Record excerpts -
(** C5, as the code has it: when the body of [try] returns, the posts it
    added are those of the report check followed by those of the regular
    check; the report check posts exactly once when its trigger fired,
    whatever the report says, and nothing otherwise; the regular check posts
    nothing when its trigger fired and the next-hour status is good, exactly
    once when its trigger fired and the status is not good, and nothing when
    its trigger did not fire. *)
Theorem notification_policy (l : Loop) (env : CycleEnv) (w w' : World) :
  try_body l env w = (OK tt, w') ->
  exists rep reg,
    outbox w' = (outbox w ++ rep ++ reg)%list
    /\ (if report_is_triggered l (now_report env)
        then List.length rep = 1%nat else rep = [])
    /\ (if regular_is_triggered l (now_regular env)
        then (if is_good (weather w') then reg = [] else List.length reg = 1%nat)
        else reg = []).
Proof.
  intro H.
  destruct (try_body_spec l env) as [[e He] | Hok].
  - specialize (He w). rewrite H in He. discriminate He.
  - destruct (Hok w) as [_ Hposts]. rewrite H in Hposts. exact Hposts.
Qed.

(** ** The backoff state machine *)

Lemma cycle_success (l : Loop) (env : CycleEnv) (s : MainState) :
  60 <= sleep s ->
  try_result l env = OK tt ->
  cycle l env s =
  Sleeping {| has_broken := false; sleep := 60;
              world := snd (try_body l env (world s)) |}.
Proof.
  intros Hs Hok. unfold cycle.
  destruct (Z.ltb_spec (sleep s) 60) as [Hlt | _]; [lia |].
  pose proof (try_body_result l env (world s)) as Hr. rewrite Hok in Hr.
  destruct (try_body l env (world s)) as [[u | e] w1]; simpl in *;
    [reflexivity | discriminate Hr].
Qed.

Lemma cycle_failure (l : Loop) (env : CycleEnv) (s : MainState) :
  60 <= sleep s ->
  failing_pass l env ->
  exists w,
    cycle l env s =
    Sleeping {| has_broken := true;
                sleep := if has_broken s then 3600 else 60 * 15;
                world := w |}.
Proof.
  intros Hs [[e He] Hpost]. unfold cycle.
  destruct (Z.ltb_spec (sleep s) 60) as [Hlt | _]; [lia |].
  pose proof (try_body_result l env (world s)) as Hr. rewrite He in Hr.
  destruct (try_body l env (world s)) as [[u | e'] w1]; simpl in *;
    [discriminate Hr |].
  unfold post. rewrite Hpost.
  destruct (has_broken s) eqn:Hb; simpl; eauto.
Qed.

(** Once failing, every further failing pass sleeps an hour. *)
Lemma failing_streak (l : Loop) (envs : list CycleEnv) :
  Forall (failing_pass l) envs ->
  forall s,
    has_broken s = true -> 60 <= sleep s ->
    exists s',
      main_loop l envs s = Sleeping s'
      /\ has_broken s' = true
      /\ (envs = [] -> s' = s)
      /\ (envs <> [] -> sleep s' = 3600).
Proof.
  induction 1 as [| env rest Henv Hrest IH]; intros s Hb Hs; simpl.
  - exists s. repeat split; auto. congruence.
  - destruct (cycle_failure l env s Hs Henv) as [w Hc].
    rewrite Hc, Hb.
    destruct (IH {| has_broken := true; sleep := 3600; world := w |})
      as [s' [Hrun [Hb' [Hnil Hcons]]]]; [reflexivity | simpl; lia |].
    exists s'. repeat split; auto; [discriminate |].
    intros _. destruct rest as [| env' rest'].
    + rewrite (Hnil eq_refl). reflexivity.
    + apply Hcons. discriminate.
Qed.

(** Every pass that reaches [time.sleep] leaves one of the three states,
    so the assertion at the top of the loop never fails. *)
Lemma cycle_backoff_state (l : Loop) (env : CycleEnv) (s s' : MainState) :
  backoff_state s -> cycle l env s = Sleeping s' -> backoff_state s'.
Proof.
  unfold backoff_state, cycle. intros Hs H.
  destruct (Z.ltb_spec (sleep s) 60) as [Hlt | _]; [discriminate H |].
  destruct (try_body l env (world s)) as [[u | e] w1].
  - inversion H; subst; simpl. auto.
  - destruct (has_broken s) eqn:Hb; simpl in H;
      destruct (post (post_failure env) _ w1) as [[u | e'] w2];
      inversion H; subst; simpl; auto.
Qed.

Lemma main_loop_backoff_state (l : Loop) (envs : list CycleEnv) :
  forall s s',
    backoff_state s -> main_loop l envs s = Sleeping s' -> backoff_state s'.
Proof.
  induction envs as [| env rest IH]; intros s s' Hs H; simpl in H.
  - inversion H; subst. exact Hs.
  - destruct (cycle l env s) as [s1 | e s1] eqn:Hc; [| discriminate H].
    apply (IH s1 s'); [| exact H].
    apply (cycle_backoff_state l env s s1 Hs Hc).
Qed.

What needs to be done - The string "discriminate" may appear in the entries. Say how many lines contain it, as a bare number.

Exercise solution - 7